Required action: If a line in the records below contains the word "ValueKind", copy it out.

(Stored data)
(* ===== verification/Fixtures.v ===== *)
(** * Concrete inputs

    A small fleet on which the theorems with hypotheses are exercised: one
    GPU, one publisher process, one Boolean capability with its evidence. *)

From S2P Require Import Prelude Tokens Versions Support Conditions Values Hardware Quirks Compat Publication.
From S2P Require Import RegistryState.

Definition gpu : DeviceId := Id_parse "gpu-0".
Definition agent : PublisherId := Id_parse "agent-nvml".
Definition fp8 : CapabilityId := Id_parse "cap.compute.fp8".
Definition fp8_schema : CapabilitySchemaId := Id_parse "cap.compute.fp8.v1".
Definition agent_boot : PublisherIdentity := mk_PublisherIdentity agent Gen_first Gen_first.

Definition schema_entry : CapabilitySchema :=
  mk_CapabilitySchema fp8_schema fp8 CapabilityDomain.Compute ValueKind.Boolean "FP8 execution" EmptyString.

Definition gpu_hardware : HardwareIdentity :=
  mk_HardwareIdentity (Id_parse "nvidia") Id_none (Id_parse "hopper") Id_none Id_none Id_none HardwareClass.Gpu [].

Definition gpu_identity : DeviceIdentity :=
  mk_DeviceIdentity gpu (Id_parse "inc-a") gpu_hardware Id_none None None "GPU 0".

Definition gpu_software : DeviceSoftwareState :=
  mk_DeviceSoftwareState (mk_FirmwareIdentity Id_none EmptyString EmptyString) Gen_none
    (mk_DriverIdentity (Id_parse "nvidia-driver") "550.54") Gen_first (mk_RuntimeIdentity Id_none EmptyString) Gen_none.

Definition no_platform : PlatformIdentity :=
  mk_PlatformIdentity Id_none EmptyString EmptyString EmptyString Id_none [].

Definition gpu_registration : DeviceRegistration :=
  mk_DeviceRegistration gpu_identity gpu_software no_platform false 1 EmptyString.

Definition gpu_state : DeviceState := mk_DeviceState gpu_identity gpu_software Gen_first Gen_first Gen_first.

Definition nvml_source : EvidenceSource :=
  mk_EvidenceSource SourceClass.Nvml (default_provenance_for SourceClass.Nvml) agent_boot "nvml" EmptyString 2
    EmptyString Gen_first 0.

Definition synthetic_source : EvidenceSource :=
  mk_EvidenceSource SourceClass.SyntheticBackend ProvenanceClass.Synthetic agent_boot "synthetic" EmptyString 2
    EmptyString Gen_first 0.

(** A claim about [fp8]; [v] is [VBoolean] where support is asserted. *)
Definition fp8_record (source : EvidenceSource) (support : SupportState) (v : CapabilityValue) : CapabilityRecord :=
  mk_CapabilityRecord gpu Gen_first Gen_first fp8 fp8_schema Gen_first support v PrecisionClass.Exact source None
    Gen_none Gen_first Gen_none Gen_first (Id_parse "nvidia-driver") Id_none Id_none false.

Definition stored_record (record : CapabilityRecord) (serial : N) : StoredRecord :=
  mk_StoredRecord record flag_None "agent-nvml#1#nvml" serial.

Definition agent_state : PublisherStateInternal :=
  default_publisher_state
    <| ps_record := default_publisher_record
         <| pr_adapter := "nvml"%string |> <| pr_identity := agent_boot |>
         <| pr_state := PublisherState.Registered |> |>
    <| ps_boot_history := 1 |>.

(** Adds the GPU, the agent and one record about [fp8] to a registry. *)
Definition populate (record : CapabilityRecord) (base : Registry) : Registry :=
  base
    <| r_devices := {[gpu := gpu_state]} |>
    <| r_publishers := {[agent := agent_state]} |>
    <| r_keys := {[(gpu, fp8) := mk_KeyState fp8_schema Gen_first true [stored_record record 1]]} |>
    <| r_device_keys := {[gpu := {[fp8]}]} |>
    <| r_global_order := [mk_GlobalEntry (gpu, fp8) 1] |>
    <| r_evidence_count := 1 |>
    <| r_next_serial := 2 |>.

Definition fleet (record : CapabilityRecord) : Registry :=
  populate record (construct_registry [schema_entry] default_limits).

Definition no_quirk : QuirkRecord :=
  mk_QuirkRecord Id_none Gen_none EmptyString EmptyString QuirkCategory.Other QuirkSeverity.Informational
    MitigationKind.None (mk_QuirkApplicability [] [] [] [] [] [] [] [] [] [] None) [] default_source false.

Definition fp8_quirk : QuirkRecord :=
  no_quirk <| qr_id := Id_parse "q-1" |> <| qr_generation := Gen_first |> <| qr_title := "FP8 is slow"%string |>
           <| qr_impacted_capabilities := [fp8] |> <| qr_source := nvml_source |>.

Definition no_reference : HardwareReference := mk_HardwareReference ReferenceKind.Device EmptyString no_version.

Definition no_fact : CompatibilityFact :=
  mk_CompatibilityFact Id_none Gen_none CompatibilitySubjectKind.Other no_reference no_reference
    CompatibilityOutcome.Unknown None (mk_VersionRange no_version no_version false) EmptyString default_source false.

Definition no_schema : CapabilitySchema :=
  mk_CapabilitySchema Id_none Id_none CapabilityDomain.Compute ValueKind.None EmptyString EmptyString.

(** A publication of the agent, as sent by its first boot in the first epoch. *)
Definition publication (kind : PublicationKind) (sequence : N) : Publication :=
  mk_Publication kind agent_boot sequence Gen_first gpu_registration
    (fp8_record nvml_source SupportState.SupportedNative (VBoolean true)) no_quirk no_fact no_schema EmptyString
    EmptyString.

Answer box:
  mk_CapabilitySchema fp8_schema fp8 CapabilityDomain.Compute ValueKind.Boolean "FP8 execution" EmptyString.
  mk_CapabilitySchema Id_none Id_none CapabilityDomain.Compute ValueKind.None EmptyString EmptyString.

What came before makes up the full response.